- Born: January 1958 (age 68) United Kingdom
- Occupation: Engineer
- Known for: Work on oil and gas projects, especially in Pennsylvania

= Hilary Mercer =

British engineer

Hilary Mercer is a British engineer known for her work on oil and gas projects, especially in Pennsylvania. She has been elected to the Royal Academy of Engineering and the Institution of Mechanical Engineers.

== Early life ==
Mercer grew up in Manchester. She graduated in Engineering from St Hugh's College, Oxford.

== Career ==
She became vice president of Shell Pennsylvania Petrochemicals Complex in 2017.

She led Shell's integrated gas and Liquefied natural gas (LNG) projects (onshore and floating LNG) and later became responsibilities in the Pennsylvania petrochemicals complex in the United States.
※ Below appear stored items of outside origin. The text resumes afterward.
Inductive ClientType : Type := ClientPublic | ClientConfidential.
#[export] Instance ClientType_eq_dec : EqDecision ClientType.
Proof. solve_decision. Defined.
#[export] Program Instance ClientType_enum : StringEnum ClientType := {
  enum_name := "ClientType";
  enum_table := [(ClientPublic, "public");
                 (ClientConfidential, "confidential")]
}.
Solve All Obligations with solve_enum.

Inductive ClientStatus : Type := ClientActive | ClientDisabled | ClientDeleted.
#[export] Instance ClientStatus_eq_dec : EqDecision ClientStatus.
Proof. solve_decision. Defined.
#[export] Program Instance ClientStatus_enum : StringEnum ClientStatus := {
  enum_name := "ClientStatus";
  enum_table := [(ClientActive, "ACTIVE");
                 (ClientDisabled, "DISABLED");
                 (ClientDeleted, "DELETED")]
}.
Solve All Obligations with solve_enum.

Inductive TokenEndpointAuthMethod : Type := AuthClientSecretBasic | AuthClientSecretPost | AuthPrivateKeyJwt | AuthNone.
#[export] Instance TokenEndpointAuthMethod_eq_dec : EqDecision TokenEndpointAuthMethod.
Proof. solve_decision. Defined.
#[export] Program Instance TokenEndpointAuthMethod_enum : StringEnum TokenEndpointAuthMethod := {
  enum_name := "TokenEndpointAuthMethod";
  enum_table := [(AuthClientSecretBasic, "client_secret_basic");
                 (AuthClientSecretPost, "client_secret_post");
                 (AuthPrivateKeyJwt, "private_key_jwt");
                 (AuthNone, "none")]
}.
Solve All Obligations with solve_enum.

Inductive SigningKeyStatus : Type := KeyActive | KeyRetired.
#[export] Instance SigningKeyStatus_eq_dec : EqDecision SigningKeyStatus.
Proof. solve_decision. Defined.
#[export] Program Instance SigningKeyStatus_enum : StringEnum SigningKeyStatus := {
  enum_name := "SigningKeyStatus";
  enum_table := [(KeyActive, "ACTIVE");
                 (KeyRetired, "RETIRED")]
}.
Solve All Obligations with solve_enum.

Inductive SigningAlgorithm : Type := Rs256 | Es256.
#[export] Instance SigningAlgorithm_eq_dec : EqDecision SigningAlgorithm.
Proof. solve_decision. Defined.
#[export] Program Instance SigningAlgorithm_enum : StringEnum SigningAlgorithm := {
  enum_name := "SigningAlgorithm";
  enum_table := [(Rs256, "RS256");
                 (Es256, "ES256")]
}.
Solve All Obligations with solve_enum.

Inductive CodeChallengeMethod : Type := S256.
#[export] Instance CodeChallengeMethod_eq_dec : EqDecision CodeChallengeMethod.
Proof. solve_decision. Defined.
#[export] Program Instance CodeChallengeMethod_enum : StringEnum CodeChallengeMethod := {
  enum_name := "CodeChallengeMethod";
  enum_table := [(S256, "S256")]
}.
Solve All Obligations with solve_enum.
Lemma method_requirements_all_enforced_witness :
  unmet_method_requirement
    (DecisionRequireMethods [requirement_of password_policy; requirement_of passkey_policy;
                             builtin_requirement]) [WebAuthn] true = None
  <-> (forall p, applying [passkey_policy; password_policy] toy_sign_in EffectRequireSpecificMethod p ->
         satisfied_by (mr_requirement (requirement_of p)) [WebAuthn] true = true)
      /\ (requests_mfa (cx_requested_acr toy_sign_in) = true -> from_methods [WebAuthn] = MultiFactor).
Proof.
  apply (method_requirements_all_enforced [passkey_policy; password_policy] toy_sign_in DefaultAllow).
  vm_compute. reflexivity.
Defined.
Lemma requested_mfa_lifts_default_deny_witness :
  evaluate_policies [] toy_sign_in DefaultDeny = DecisionRequireMfa BUILTIN_ACR_POLICY_CODE.
Proof.
  apply (requested_mfa_lifts_default_deny [] toy_sign_in); [by intros e p [[] _]|].
  vm_compute. reflexivity.
Defined.
Lemma policy_order_irrelevant_witness :
  evaluate_policies [passkey_policy; password_policy] toy_sign_in DefaultAllow
  = evaluate_policies [password_policy; passkey_policy] toy_sign_in DefaultAllow.
Proof.
  apply (policy_order_irrelevant [passkey_policy; password_policy] [password_policy; passkey_policy]).
  - apply perm_swap.
  - apply (bool_decide_unpack _). vm_compute. exact I.
Defined.
(** Tokyo, Mondays from 22:00 to 06:00; it is Tuesday, 1970-01-06, 03:30 there. *)
Definition toy_window : TimeWindow := {|
  tw_days := [1]%Z; tw_start_minute := 1320; tw_end_minute := 360; tw_utc_offset_minutes := 540 |}.
Lemma window_contains_correct_witness :
  let now := seconds (60 * (1440 * 4 + 1110)) in
  window_contains toy_window now = true
  <-> exists day, (tw_days toy_window = [] \/ num_days_from_sunday day ∈ tw_days toy_window)
        /\ (1440 * day + tw_start_minute toy_window
              <= epoch_minute (now + seconds (60 * tw_utc_offset_minutes toy_window))
            < 1440 * day + tw_start_minute toy_window
              + (tw_end_minute toy_window - tw_start_minute toy_window) mod 1440)%Z.
Proof. apply (window_contains_correct toy_window); [vm_compute; reflexivity|vm_compute; congruence..]. Defined.
Example toy_window_open : window_contains toy_window (seconds (60 * (1440 * 4 + 1110))) = true.
Proof. vm_compute. reflexivity. Qed.
(* ===== verification/Directory.v ===== *)
(** * Users, tenants, tenant contexts and resources ([domain/user.rs],
      [domain/tenant.rs], [domain/tenant_context.rs], [domain/resource.rs])

    The rows the use cases read to decide whether somebody may sign in and
    whom a token may address, with the predicates on them. *)

From S2P Require Import Prelude Values External.

(** ** Users *)
Record LoginFailureRecord : Type := {
  lf_failed_login_count : Z;
  lf_locked_until : option DateTime
}.
Definition failure_is_locked (r : LoginFailureRecord) : bool := is_some (lf_locked_until r).

Record User : Type := {
  u_id : Uuid;
  u_tenant_id : TenantId;
  u_sub : Uuid;
  u_email : string;
  u_email_verified : bool;
  u_preferred_username : option string;
  u_name : option string;
  u_language : option string;
  u_theme : option string;
  u_password_hash : string;
  u_must_change_password : bool;
  u_password_changed_at : option DateTime;
  u_status : UserStatus;
  u_pending_setup : bool;
  u_failed_login_count : Z;
  u_locked_until : option DateTime;
  u_created_at : DateTime;
  u_updated_at : DateTime
}.
Definition user_is_active (u : User) : bool :=
  bool_decide (u_status u = UserActive) && negb (u_pending_setup u).
Definition can_finish_setup (u : User) : bool := bool_decide (u_status u = UserActive).
Definition user_is_locked_at (u : User) (now : DateTime) : bool :=
  is_some_and (fun until => (now <? until)%Z) (u_locked_until u).
Definition password_set_at (u : User) : DateTime :=
  unwrap_or (u_created_at u) (u_password_changed_at u).

(** ** Tenants *)
Record Tenant : Type := {
  t_id : TenantId;
  t_parent_tenant_id : option TenantId;
  t_name : string;
  t_status : TenantStatus;
  t_self_registration_enabled : bool;
  t_email_login_enabled : bool;
  t_created_at : DateTime;
  t_updated_at : DateTime
}.
Definition tenant_is_root (t : Tenant) : bool := negb (is_some (t_parent_tenant_id t)).
Definition tenant_is_active (t : Tenant) : bool := bool_decide (t_status t = TenantActive).

Record TenantContext : Type := { tc_tenant_id : TenantId }.
Record TenantScope : Type := { ts_tenant_id : TenantId }.
(** [TenantScope::matches]: the exact tenant, no ancestor and no descendant. *)
Definition scope_matches (s : TenantScope) (requested : TenantContext) : bool :=
  N.eqb (ts_tenant_id s) (tc_tenant_id requested).

(** ** Protected resources: the names an access token may be addressed to *)
Definition RESOURCE_URI_MAX_LEN : Z := 255.
Definition RESOURCE_DISPLAY_NAME_MAX_LEN : Z := 255.

Record ProtectedResource : Type := {
  pr_id : Uuid;
  pr_tenant_id : TenantId;
  pr_resource_uri : string;
  pr_display_name : string;
  pr_status : ResourceStatus;
  pr_created_at : DateTime;
  pr_updated_at : DateTime
}.
Definition resource_is_active (r : ProtectedResource) : bool :=
  bool_decide (pr_status r = ResourceActive).

Definition validate_resource_uri `{UrlCrate} (raw : string) : Result MessageKey string :=
  let value := trim raw in
  if str_is_empty value then Err (message "api-resource-uri-required")
  else if (RESOURCE_URI_MAX_LEN <? char_count value)%Z
  then Err (message_with_value "api-resource-uri-too-long" (pretty RESOURCE_URI_MAX_LEN))
  else match url_parse value with
  | None => Err (message "api-resource-uri-invalid")
  | Some parsed =>
      if is_some (url_fragment parsed) then Err (message "api-resource-uri-fragment")
      else Ok value
  end.
Definition validate_resource_display_name (raw : string) : Result MessageKey string :=
  let value := trim raw in
  if str_is_empty value then Err (message "api-resource-display-name-required")
  else if (RESOURCE_DISPLAY_NAME_MAX_LEN <? char_count value)%Z
  then Err (message_with_value "api-resource-display-name-too-long"
              (pretty RESOURCE_DISPLAY_NAME_MAX_LEN))
  else Ok value.

(** ** Lemmas *)
Lemma user_is_active_spec u :
  user_is_active u = true <-> u_status u = UserActive /\ u_pending_setup u = false.
Proof. unfold user_is_active. by rewrite andb_true_iff, bool_decide_eq_true, negb_true_iff. Qed.
Lemma tenant_is_active_spec t : tenant_is_active t = true <-> t_status t = TenantActive.
Proof. apply bool_decide_eq_true. Qed.
(** What registration stores is the submitted string itself, never a
    normalised form of it. *)
Lemma validate_resource_uri_Ok `{UrlCrate} raw v :
  validate_resource_uri raw = Ok v <->
  v = trim raw /\ v <> "" /\ (char_count v <= RESOURCE_URI_MAX_LEN)%Z
  /\ exists u, url_parse v = Some u /\ url_fragment u = None.
Proof.
  unfold validate_resource_uri. destruct (str_is_empty (trim raw)) eqn:E.
  { apply str_is_empty_true in E. split; [done|]. intros (-> & Hne & _). by rewrite E in Hne. }
  apply str_is_empty_false in E.
  destruct (Z.ltb_spec RESOURCE_URI_MAX_LEN (char_count (trim raw))).
  { split; [done|]. intros (-> & _ & ? & _). lia. }
  destruct (url_parse (trim raw)) as [u|] eqn:Hu; [|naive_solver].
  destruct (url_fragment u) eqn:Hf; cbn; naive_solver.
Qed.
Mercer is known for her work in management of large-scale oil and gas projects, specifically the Stanlow Oil Refinery, Shell Technology Centre the Sakhalin-II LNG Project, and the chemical processing plant in Monaca, Pennsylvania.

== Recognition ==
Mercer was elected to the Royal Academy of Engineering in 2018. She is a fellow of the Institution of Mechanical Engineers, and the Association of Project Management.